Exercise instructions: Under this line are the records; write out word for word the part that begins at the line containing "apply (log_stays_sound [call_offline" and ends at the line containing "Lemma length_take (n", and no more.

###

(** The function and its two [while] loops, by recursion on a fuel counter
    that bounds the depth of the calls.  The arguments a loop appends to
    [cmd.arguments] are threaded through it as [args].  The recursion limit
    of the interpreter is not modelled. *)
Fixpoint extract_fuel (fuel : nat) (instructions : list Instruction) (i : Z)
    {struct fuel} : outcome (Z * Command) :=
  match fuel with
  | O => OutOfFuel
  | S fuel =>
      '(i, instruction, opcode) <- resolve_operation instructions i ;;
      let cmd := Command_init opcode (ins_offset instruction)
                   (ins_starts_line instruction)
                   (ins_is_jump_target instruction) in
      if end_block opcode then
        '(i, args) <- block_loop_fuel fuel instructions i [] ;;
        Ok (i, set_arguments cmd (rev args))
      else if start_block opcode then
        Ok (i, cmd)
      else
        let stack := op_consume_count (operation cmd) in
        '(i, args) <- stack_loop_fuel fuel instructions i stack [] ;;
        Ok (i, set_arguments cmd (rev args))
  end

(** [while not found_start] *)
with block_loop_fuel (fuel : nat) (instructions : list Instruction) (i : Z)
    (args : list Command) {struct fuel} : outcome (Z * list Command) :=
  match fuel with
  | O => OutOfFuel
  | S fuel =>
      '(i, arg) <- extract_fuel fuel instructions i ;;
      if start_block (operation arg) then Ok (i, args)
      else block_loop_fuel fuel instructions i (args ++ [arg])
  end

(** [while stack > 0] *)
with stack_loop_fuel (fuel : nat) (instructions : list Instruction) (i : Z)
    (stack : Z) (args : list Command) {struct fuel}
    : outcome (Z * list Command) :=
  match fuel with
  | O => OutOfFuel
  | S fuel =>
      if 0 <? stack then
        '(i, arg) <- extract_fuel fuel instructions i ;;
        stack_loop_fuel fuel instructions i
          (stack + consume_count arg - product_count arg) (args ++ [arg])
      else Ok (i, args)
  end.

###

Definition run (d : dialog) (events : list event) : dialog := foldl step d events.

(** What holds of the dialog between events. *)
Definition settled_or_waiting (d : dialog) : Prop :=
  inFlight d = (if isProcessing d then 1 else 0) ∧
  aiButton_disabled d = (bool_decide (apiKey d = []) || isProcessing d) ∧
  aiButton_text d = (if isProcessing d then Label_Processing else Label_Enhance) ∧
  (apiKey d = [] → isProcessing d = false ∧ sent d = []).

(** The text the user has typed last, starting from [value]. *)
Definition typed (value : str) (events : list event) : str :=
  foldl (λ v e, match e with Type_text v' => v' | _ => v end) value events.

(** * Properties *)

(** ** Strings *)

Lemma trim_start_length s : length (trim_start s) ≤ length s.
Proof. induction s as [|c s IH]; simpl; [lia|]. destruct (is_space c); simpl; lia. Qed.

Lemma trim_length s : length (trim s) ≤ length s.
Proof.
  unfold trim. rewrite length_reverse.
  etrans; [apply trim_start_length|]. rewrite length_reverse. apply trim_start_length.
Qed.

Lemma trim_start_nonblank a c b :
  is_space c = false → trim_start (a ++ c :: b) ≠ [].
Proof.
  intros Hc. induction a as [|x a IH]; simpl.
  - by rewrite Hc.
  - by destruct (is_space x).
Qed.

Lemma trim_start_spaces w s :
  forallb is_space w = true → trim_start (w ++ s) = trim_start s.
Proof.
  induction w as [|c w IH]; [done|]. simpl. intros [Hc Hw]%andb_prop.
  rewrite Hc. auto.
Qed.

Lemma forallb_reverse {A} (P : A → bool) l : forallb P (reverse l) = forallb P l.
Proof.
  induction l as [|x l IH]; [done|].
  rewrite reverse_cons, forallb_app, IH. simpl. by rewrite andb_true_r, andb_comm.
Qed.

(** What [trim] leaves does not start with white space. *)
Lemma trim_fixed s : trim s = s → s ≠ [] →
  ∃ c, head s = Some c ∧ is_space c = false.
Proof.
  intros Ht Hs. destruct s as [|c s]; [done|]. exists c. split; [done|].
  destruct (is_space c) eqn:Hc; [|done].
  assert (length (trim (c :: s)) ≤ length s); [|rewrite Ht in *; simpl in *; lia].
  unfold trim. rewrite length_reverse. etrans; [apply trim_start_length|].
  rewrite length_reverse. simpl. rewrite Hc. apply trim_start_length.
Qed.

###

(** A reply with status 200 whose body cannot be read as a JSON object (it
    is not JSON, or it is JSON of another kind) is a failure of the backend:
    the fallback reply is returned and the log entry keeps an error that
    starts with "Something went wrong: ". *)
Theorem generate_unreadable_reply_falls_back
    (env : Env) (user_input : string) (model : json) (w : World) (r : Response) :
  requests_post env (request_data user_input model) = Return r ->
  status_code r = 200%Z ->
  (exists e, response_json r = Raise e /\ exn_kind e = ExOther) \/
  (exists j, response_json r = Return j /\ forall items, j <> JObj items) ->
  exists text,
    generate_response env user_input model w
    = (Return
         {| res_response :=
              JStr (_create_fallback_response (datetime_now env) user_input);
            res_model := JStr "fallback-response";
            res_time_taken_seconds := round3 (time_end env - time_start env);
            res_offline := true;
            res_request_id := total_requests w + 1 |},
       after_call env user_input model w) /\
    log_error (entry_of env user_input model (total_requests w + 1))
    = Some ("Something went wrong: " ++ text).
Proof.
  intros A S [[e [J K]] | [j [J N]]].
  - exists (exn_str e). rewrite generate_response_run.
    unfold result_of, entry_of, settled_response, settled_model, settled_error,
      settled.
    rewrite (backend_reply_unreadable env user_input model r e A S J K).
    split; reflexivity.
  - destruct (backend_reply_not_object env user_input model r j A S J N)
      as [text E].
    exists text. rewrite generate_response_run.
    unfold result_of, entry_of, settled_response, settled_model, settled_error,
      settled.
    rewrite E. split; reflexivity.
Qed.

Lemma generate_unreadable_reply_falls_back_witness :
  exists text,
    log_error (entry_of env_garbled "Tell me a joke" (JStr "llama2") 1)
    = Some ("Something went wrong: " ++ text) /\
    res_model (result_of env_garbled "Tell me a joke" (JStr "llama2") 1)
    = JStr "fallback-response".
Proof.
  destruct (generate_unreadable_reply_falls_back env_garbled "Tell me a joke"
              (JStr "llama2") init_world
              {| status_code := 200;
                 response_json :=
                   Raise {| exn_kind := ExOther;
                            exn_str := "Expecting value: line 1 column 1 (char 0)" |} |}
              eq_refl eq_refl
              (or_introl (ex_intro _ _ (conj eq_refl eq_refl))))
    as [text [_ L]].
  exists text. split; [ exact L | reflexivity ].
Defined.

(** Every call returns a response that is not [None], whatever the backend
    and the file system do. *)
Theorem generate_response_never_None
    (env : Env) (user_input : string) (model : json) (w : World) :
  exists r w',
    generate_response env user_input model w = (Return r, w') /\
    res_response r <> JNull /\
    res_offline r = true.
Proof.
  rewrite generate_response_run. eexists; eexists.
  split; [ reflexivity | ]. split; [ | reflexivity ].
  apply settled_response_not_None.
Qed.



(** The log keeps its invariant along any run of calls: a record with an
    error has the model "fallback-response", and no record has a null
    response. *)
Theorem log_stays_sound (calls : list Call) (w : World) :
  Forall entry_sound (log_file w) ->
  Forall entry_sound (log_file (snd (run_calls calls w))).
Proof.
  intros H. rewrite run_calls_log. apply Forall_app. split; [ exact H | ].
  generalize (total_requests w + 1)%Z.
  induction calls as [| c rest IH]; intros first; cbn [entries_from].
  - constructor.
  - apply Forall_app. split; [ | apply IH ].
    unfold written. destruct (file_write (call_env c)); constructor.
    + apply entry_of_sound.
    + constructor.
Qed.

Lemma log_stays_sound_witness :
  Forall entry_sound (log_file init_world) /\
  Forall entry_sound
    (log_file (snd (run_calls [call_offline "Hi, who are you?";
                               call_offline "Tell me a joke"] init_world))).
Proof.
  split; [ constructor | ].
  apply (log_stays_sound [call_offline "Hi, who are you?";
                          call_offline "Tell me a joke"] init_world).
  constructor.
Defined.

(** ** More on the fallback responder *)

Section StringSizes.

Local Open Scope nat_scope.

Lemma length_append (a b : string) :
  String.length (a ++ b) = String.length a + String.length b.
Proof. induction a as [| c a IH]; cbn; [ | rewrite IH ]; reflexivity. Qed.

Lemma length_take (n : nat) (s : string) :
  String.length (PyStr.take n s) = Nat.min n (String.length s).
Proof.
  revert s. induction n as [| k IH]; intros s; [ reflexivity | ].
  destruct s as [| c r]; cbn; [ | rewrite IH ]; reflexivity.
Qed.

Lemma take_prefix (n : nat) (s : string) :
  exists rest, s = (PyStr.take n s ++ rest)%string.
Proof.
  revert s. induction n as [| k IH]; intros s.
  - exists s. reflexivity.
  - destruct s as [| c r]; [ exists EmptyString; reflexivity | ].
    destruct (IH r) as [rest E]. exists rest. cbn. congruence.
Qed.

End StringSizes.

###

Expected answer:
  apply (log_stays_sound [call_offline "Hi, who are you?";
                          call_offline "Tell me a joke"] init_world).
  constructor.
Defined.

(** ** More on the fallback responder *)

Section StringSizes.

Local Open Scope nat_scope.

Lemma length_append (a b : string) :
  String.length (a ++ b) = String.length a + String.length b.
Proof. induction a as [| c a IH]; cbn; [ | rewrite IH ]; reflexivity. Qed.

Lemma length_take (n : nat) (s : string) :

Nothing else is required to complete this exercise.